This reduces the bit rate considerably and justifies re-encoding of
the new run/level pair according to the second coding rule so as to
compensate for the reduction of bit rate.
BRIEF DESCRIPTION OF THE DRAWINGS
[0009] FIG. 1 shows schematically an arrangement for carrying out
the method according to the invention.
[0010] FIGS. 2A-2C and 3A-3C show diagrams to illustrate the
operation of the arrangement which is shown in FIG. 1.
[0011] FIG. 4 shows a flow chart of operations performed by a bit
rate control processor which is shown in FIG. 1.
DESCRIPTION OF A PREFERRED EMBODIMENT
[0012] Although the invention is neither restricted to video
signals nor to a particular compression standard it will now be
described with reference to an arrangement for embedding a
watermark in a video signal which is compressed in accordance with
the MPEG2 standard. Note that the compressed signal may already
have an embedded watermark. In that case, an additional watermark
is embedded in the signal. This process of watermarking an already
watermarked signal is usually referred to as "remarking".

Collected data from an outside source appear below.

(* ===== verification/SpoolInterface.v ===== *)
(** * SpoolInterface: what [spool.Spool] promises to the replicator

    [SpoolStore] states the contract of the Go interface in terms of the
    abstract spool: a call persists a whole batch or nothing, in every
    environment, and the checkpoint read back is the abstract one.  The
    SQLite store discharges it. *)

From S2P Require Import Prelude Rows Text Timestamp Sha256 Runtime Spool.
From S2P Require Import Schema SchemaFacts Store StoreFacts StoreProps.

Class SpoolStore (D : Type) := {
  sp_Persist : CommittedBatch → M D PersistResult;
  sp_LastDurableLSN : M D LSN;
  sp_ok : D → Prop;
  sp_abs : D → SpoolAbs → Prop;
  sp_Persist_spec : ∀ b env w a,
    sp_ok (disk w) → txn w = None → sp_abs (disk w) a → in_uint64 (cb_CommitEndLSN b) →
    wp (sp_Persist b) env w (λ o w', sp_ok (disk w') ∧
      match o with
      | Ok r => txn w' = None ∧ ∃ a', spec_persist b a = Some a' ∧ sp_abs (disk w') a' ∧
          pr_DurableLSN r = a_checkpoint a'
      | Fail _ => txn w' = None ∧ (sp_abs (disk w') a ∨
          ∃ a', spec_persist b a = Some a' ∧ sp_abs (disk w') a')
      | Crash => sp_abs (disk w') a ∨ ∃ a', spec_persist b a = Some a' ∧ sp_abs (disk w') a'
      end);
  sp_Last_spec : ∀ env w a,
    txn w = None → sp_abs (disk w) a →
    wp sp_LastDurableLSN env w (λ o w', disk w' = disk w ∧ txn w' = None ∧
      match o with
      | Ok l => l = a_checkpoint a
      | Fail _ => faulty env
      | Crash => False
      end);
}.

Section Sqlite.
Context {codec : LsnCodec}.

Lemma sqlite_persist_spec hooks b env (w : World DB) a :
  db_wf (disk w) ∧ db_covered (disk w) → txn w = None → represents (disk w) a →
  in_uint64 (cb_CommitEndLSN b) →
  wp (PersistCommittedBatch hooks b) env w (λ o w', (db_wf (disk w') ∧ db_covered (disk w')) ∧
    match o with
    | Ok r => txn w' = None ∧ ∃ a', spec_persist b a = Some a' ∧ represents (disk w') a' ∧
        pr_DurableLSN r = a_checkpoint a'
    | Fail _ => txn w' = None ∧ (represents (disk w') a ∨
        ∃ a', spec_persist b a = Some a' ∧ represents (disk w') a')
    | Crash => represents (disk w') a ∨
        ∃ a', spec_persist b a = Some a' ∧ represents (disk w') a'
    end).
Proof.
  intros [Hwf Hcov] Ht Hrep Hl. pose proof (proj2 Hrep) as Hck.
  assert (∀ db', batch_stored b (disk w) (a_checkpoint a) db' →
    (db_wf db' ∧ db_covered db') ∧ ∃ a', spec_persist b a = Some a' ∧ represents db' a' ∧
      a_checkpoint a' = Z.max (a_checkpoint a) (cb_CommitEndLSN b)) as Hst.
  { intros db' Hst. destruct (batch_stored_wf _ _ _ _ Hst) as [? Hc].
    split; [auto|]. by eapply batch_stored_spec. }
  eapply wp_mono; [by apply (PersistCommittedBatch_wp hooks b env w _ Hwf Ht Hck)|].
  intros [r|e|] w' H; simpl in H.
  - destruct H as (Ht' & Hs & _ & Hd & _). destruct (Hst _ Hs) as (Hok & a' & ? & ? & Hm).
    split; [done|]. split; [done|]. exists a'. split; [done|]. split; [done|]. congruence.
  - destruct H as (Ht' & [[-> _]|[Hs _]]); [auto|].
    destruct (Hst _ Hs) as (Hok & a' & ? & ? & Hm). eauto 10.
  - destruct H as (_ & [->|Hs]); [auto|]. destruct (Hst _ Hs) as (Hok & a' & ? & ? & Hm). eauto 10.
Qed.

Lemma LastDurableLSN_wp env (w : World DB) ck (Q : outcome LSN → World DB → Prop) :
  txn w = None → checkpoint (disk w) = Some ck →
  (∀ k, faulty env → Q (Fail (errorf "read durable LSN: %w")) (MkWorld (disk w) None k)) →
  (∀ k, Q (Ok ck) (MkWorld (disk w) None k)) →
  wp LastDurableLSN env w Q.
Proof.
  intros Ht Hck Hf Hok. unfold LastDurableLSN. wp_step. apply wp_query_auto; [done|done|].
  intros k. revert Hck. unfold checkpoint. destruct (_ !! _) as [v|]; simpl.
  - destruct (ParseLSN v); [|done]. intros [= ->]. by wp_step.
  - intros [= <-]. by wp_step.
Qed.

Lemma sqlite_last_spec env (w : World DB) a :
  txn w = None → represents (disk w) a →
  wp LastDurableLSN env w (λ o w', disk w' = disk w ∧ txn w' = None ∧
    match o with Ok l => l = a_checkpoint a | Fail _ => faulty env | Crash => False end).
Proof.
  intros Ht [_ Hck]. by apply (LastDurableLSN_wp env w (a_checkpoint a)).
Qed.

(** The SQLite store is a spool. *)
#[global] Instance sqlite_spool (hooks : Hooks) : SpoolStore DB := {
  sp_Persist := PersistCommittedBatch hooks;
  sp_LastDurableLSN := LastDurableLSN;
  sp_ok := λ db, db_wf db ∧ db_covered db;
  sp_abs := represents;
  sp_Persist_spec := sqlite_persist_spec hooks;
  sp_Last_spec := sqlite_last_spec;
}.

End Sqlite.

(** Round trip of the checkpoint: after a successful
    [PersistCommittedBatch], [LastDurableLSN] returns the reported position,
    in any later environment in which its read succeeds, and changes
    nothing. *)
Theorem checkpoint_readback {codec : LsnCodec} hooks b env w ck r w' env2 :
  db_wf (disk w) → txn w = None → checkpoint (disk w) = Some ck →
  in_uint64 (cb_CommitEndLSN b) →
  PersistCommittedBatch hooks b env w = (Ok r, w') →
  match LastDurableLSN env2 w' with
  | (Ok l, w2) => l = pr_DurableLSN r ∧ l = Z.max ck (cb_CommitEndLSN b) ∧ disk w2 = disk w'
  | (Fail _, w2) => faulty env2 ∧ disk w2 = disk w'
  | (Crash, _) => False
  end.
Proof.
  intros Hwf Ht Hck Hl E. pose proof (PersistCommittedBatch_wp hooks b env w _ Hwf Ht Hck) as H.
  apply wp_elim in H. rewrite E in H. simpl in H. destruct H as (Ht' & Hst & _ & Hd & _).
  pose proof (batch_stored_checkpoint _ _ _ _ Hl Hck Hst) as Hck'.
  assert (wp LastDurableLSN env2 w' (λ o w2, disk w2 = disk w' ∧ match o with
    | Ok l => l = Z.max ck (cb_CommitEndLSN b) | Fail _ => faulty env2 | Crash => False end)) as H
    by (apply (LastDurableLSN_wp env2 w' _ _ Ht' Hck'); auto).
  apply wp_elim in H. destruct (LastDurableLSN env2 w') as [[l|e|] w2]; simpl in H.
  - destruct H as [? ->]. by rewrite Hd.
  - by destruct H.
  - by destruct H.
Qed.
(* ===== verification/Deliveries.v ===== *)
(** * Deliveries: the delivery queue of internal/spool/sqlite/sqlite.go

    [NextDueDelivery], [MarkDelivered], [MarkFailed] and [RedriveDelivery]
    over the tables of Schema, with the specification of the queue: per
    sink, in commit order, the oldest unfinished delivery first. *)

From S2P Require Import Prelude Rows Text Timestamp Sha256 Runtime.
From S2P Require Import Schema SchemaFacts Store.

(** [delivery.Delivery]. *)
Record Delivery := MkItem {
  EventSequence : Z;
  SinkID : Z;
  SinkName : string;
  SinkType : string;
  Source : string;
  ID : string;
  Type_ : string;
  Subject : string;
  Payload : string;
  Attempts : Z;
}.

(** ** [NextDueDelivery] *)

(** [COALESCE(x, '')]. *)
Definition coalesce (o : option string) : string :=
  match o with Some s => s | None => "" end.

(** The scalar subquery: the oldest row of the sink in a non-terminal state. *)
Definition of_sink (sink : Z) (d : delivery_rec) : bool :=
  (d_sink d =? sink) && non_terminal (d_state d).
Definition head_sequence (db : DB) (sink : Z) : option Z :=
  d_event <$> first_by (λ a b, d_event a <=? d_event b)
                (select (of_sink sink) (deliveries db)).

(** A row of the join. *)
Record due_row := MkDue { du_event : event_rec; du_sink : sink_rec; du_delivery : delivery_rec }.

Definition join_on (db : DB) (now : string) (s : sink_rec) (d : delivery_rec) (e : event_rec) : bool :=
  (d_sink d =? s_id s) && bool_decide (head_sequence db (s_id s) = Some (d_event d)) &&
  (e_sequence e =? d_event d) && s_active s && str_leb (d_next d) now.

Definition due_rows (now : string) (db : DB) : list due_row :=
  flat_map (λ s, flat_map (λ d, flat_map (λ e,
    if join_on db now s d e then [MkDue e s d] else [])
    (events db)) (deliveries db)) (delivery_sinks db).

(** [ORDER BY e.sequence, s.sink_id]. *)
Definition due_leb (a b : due_row) : bool :=
  (e_sequence (du_event a) <? e_sequence (du_event b)) ||
  ((e_sequence (du_event a) =? e_sequence (du_event b)) &&
   (s_id (du_sink a) <=? s_id (du_sink b))).

Definition item_of (r : due_row) : Delivery :=
  MkItem (e_sequence (du_event r)) (s_id (du_sink r)) (s_name (du_sink r)) (s_type (du_sink r))
    (e_source (du_event r)) (e_id (du_event r)) (e_type (du_event r))
    (coalesce (e_subject (du_event r))) (e_payload (du_event r)) (d_attempts (du_delivery r)).

(** [(s *Store) NextDueDelivery]: [None] is [found = false]. *)
Definition NextDueDelivery (now : time) : M DB (option Delivery) :=
  run (errorf "query next due delivery: %w")
    (query (λ db, item_of <$> first_by due_leb (due_rows (formatTimestamp now) db))).

(** ** Recording an attempt *)

(** [WHERE event_sequence = ? AND sink_id = ? AND attempts = ? AND state IN
    ('pending', 'retry_wait')]. *)
Definition open_row (item : Delivery) (d : delivery_rec) : bool :=
  (d_event d =? EventSequence item) && (d_sink d =? SinkID item) &&
  (d_attempts d =? Attempts item) && non_terminal (d_state d).

Definition response_status (status : Z) : option Z :=
  if negb (status =? 0) then Some status else None.

Definition delivered_row (attempt status : Z) (at_ : time) (d : delivery_rec) : delivery_rec :=
  MkDelivery (d_event d) (d_sink d) delivered attempt (d_next d)
    (Some (formatTimestamp at_)) (Some (formatTimestamp at_)) None None
    (response_status status).

Definition failed_row (attempt : Z) (permanent : bool) (retryAt : time) (failure : string)
    (status : Z) (at_ : time) (d : delivery_rec) : delivery_rec :=
  MkDelivery (d_event d) (d_sink d) (if permanent then dead_letter else retry_wait) attempt
    (formatTimestamp retryAt) (Some (formatTimestamp at_)) None
    (if permanent then Some (formatTimestamp at_) else None) (Some failure)
    (response_status status).

(** [expectOneDeliveryUpdate]. *)
Definition expectOneDeliveryUpdate (result : string + Z) : M DB unit :=
  match result with
  | inl _ => fail (durability "%s: %v")
  | inr affected =>
      driver_call (durability "inspect %s: %v");;
      reject (negb (affected =? 1))
        (durability "%s changed %d rows; delivery state was modified concurrently")
  end.

(** [(s *Store) MarkDelivered]. *)
Definition MarkDelivered (item : Delivery) (attempt status : Z) (at_ : time) : M DB unit :=
  result ← exec (update_deliveries (open_row item) (delivered_row attempt status at_));
  expectOneDeliveryUpdate result.

(** [(s *Store) MarkFailed]. *)
Definition MarkFailed (item : Delivery) (attempt : Z) (permanent : bool) (retryAt : time)
    (failure : string) (status : Z) (at_ : time) : M DB unit :=
  result ← exec (update_deliveries (open_row item)
                   (failed_row attempt permanent retryAt failure status at_));
  expectOneDeliveryUpdate result.

(** ** [RedriveDelivery] *)

Definition active_sink_id (db : DB) (sinkName : string) : option Z :=
  s_id <$> head (select (λ s, (s_name s =? sinkName)%string && s_active s) (delivery_sinks db)).

Definition sequence_of (db : DB) (source id : string) : option Z :=
  e_sequence <$> head (select (has_event_key source id) (events db)).

(** [state = 'dead_letter' AND sink_id = (SELECT ...) AND event_sequence =
    (SELECT ...)]; an empty subquery is NULL, which equals nothing. *)
Definition redrive_where (sinkName source id : string) (db : DB) (d : delivery_rec) : bool :=
  is_dead_letter (d_state d) &&
  bool_decide (active_sink_id db sinkName = Some (d_sink d)) &&
  bool_decide (sequence_of db source id = Some (d_event d)).

Definition redriven_row (at_ : time) (d : delivery_rec) : delivery_rec :=
  MkDelivery (d_event d) (d_sink d) retry_wait 0 (formatTimestamp at_) None None None None None.

(** [(s *Store) RedriveDelivery]. *)
Definition RedriveDelivery (sinkName source id : string) (at_ : time) : M DB unit :=
  affected ← run (durability "redrive delivery: %v")
    (λ n db, update_deliveries (redrive_where sinkName source id db) (redriven_row at_) n db);
  driver_call (durability "inspect redrive: %v");;
  reject (negb (affected =? 1)) (errorf "no matching dead-letter delivery was found").

(** ** Specification *)

(** [d] is the oldest unfinished delivery of its sink. *)
Definition head_of_line (db : DB) (d : delivery_rec) : Prop :=
  d ∈ deliveries db ∧ non_terminal (d_state d) = true ∧
  ∀ d', d' ∈ deliveries db → d_sink d' = d_sink d → non_terminal (d_state d') = true →
    d_event d <= d_event d'.

(** The head of an active sink whose retry time has come. *)
Record due (db : DB) (now : string) (e : event_rec) (s : sink_rec) (d : delivery_rec) : Prop := {
  due_head : head_of_line db d;
  due_event : e ∈ events db ∧ e_sequence e = d_event d;
  due_sink : s ∈ delivery_sinks db ∧ s_id s = d_sink d ∧ s_active s = true;
  due_time : str_leb (d_next d) now = true;
}.

(** The item carries the stored bytes of the event. *)
Definition carries (item : Delivery) (e : event_rec) (s : sink_rec) (d : delivery_rec) : Prop :=
  EventSequence item = e_sequence e ∧ Source item = e_source e ∧ ID item = e_id e ∧
  Type_ item = e_type e ∧ Subject item = coalesce (e_subject e) ∧ Payload item = e_payload e ∧
  SinkID item = s_id s ∧ SinkName item = s_name s ∧ SinkType item = s_type s ∧
  Attempts item = d_attempts d.

(** The row of a delivery. *)
Definition delivery_at (db : DB) (seq sink : Z) : option delivery_rec :=
  head (select (has_delivery_key seq sink) (deliveries db)).

(** Only the row with this key differs, and it is now [f] of the old one. *)
Definition delivery_updated (seq sink : Z) (f : delivery_rec → delivery_rec) (db db' : DB) : Prop :=
  ∃ d, delivery_at db seq sink = Some d ∧
    db' = set_deliveries (update_where (has_delivery_key seq sink) f (deliveries db)) db.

[0013] FIG. 1 shows a schematic diagram of an arrangement carrying
out a preferred embodiment of the method according to the
invention. The arrangement comprises a parsing unit 110, a VLC
processing unit 120, an output stage 130, a watermark buffer 140,
and a bit rate control processor 150. The operation of the
arrangement will be described with reference to FIGS. 2A-2C and
3A-3C.
[0014] The arrangement receives an MPEG video stream MP.sub.in
which represents a sequence of video images. One such video image
is shown in FIG. 2A by way of illustrative example. The video
images are divided into blocks of 8.times.8 pixels, one of which is
denoted 210 in FIG. 2A. The pixel blocks are represented by
respective blocks of 8.times.8 DCT coefficients. The upper left
transform coefficient of such a DCT block represents the average
luminance of the corresponding pixel block and is commonly referred
to as the DC coefficient. The other coefficients represent spatial
frequencies and are referred to as AC coefficients. The upper left
AC coefficients represent coarse details of the image, the lower
right coefficients represent fine details. The AC coefficients are
quantized. This quantization process causes many AC coefficients of
a DCT block to assume the value zero. FIG. 3A shows a typical
example of a DCT block 310 representing image block 210 in FIG.
2A.
[0015] The coefficients of the DCT block have been sequentially
scanned in accordance with a zigzag pattern (301 in FIG. 3A) and
variable-length encoded. The variable-length encoding scheme is a
combination of Huffman coding and run-length coding. More
particularly, each run of zero AC coefficients and a subsequent
non-zero AC coefficient constitutes a run/level pair which is
encoded into a single variable-length code word. Reference numeral
311 in FIG. 3A shows the series of run/level pairs representing DCT
block 310. An End-Of-Block code (EOB) denotes the absence of
further non-zero coefficients in the DCT block. Reference numeral
312 in FIG. 3A shows the corresponding variable-length code words
in accordance with the MPEG2 video compression standard.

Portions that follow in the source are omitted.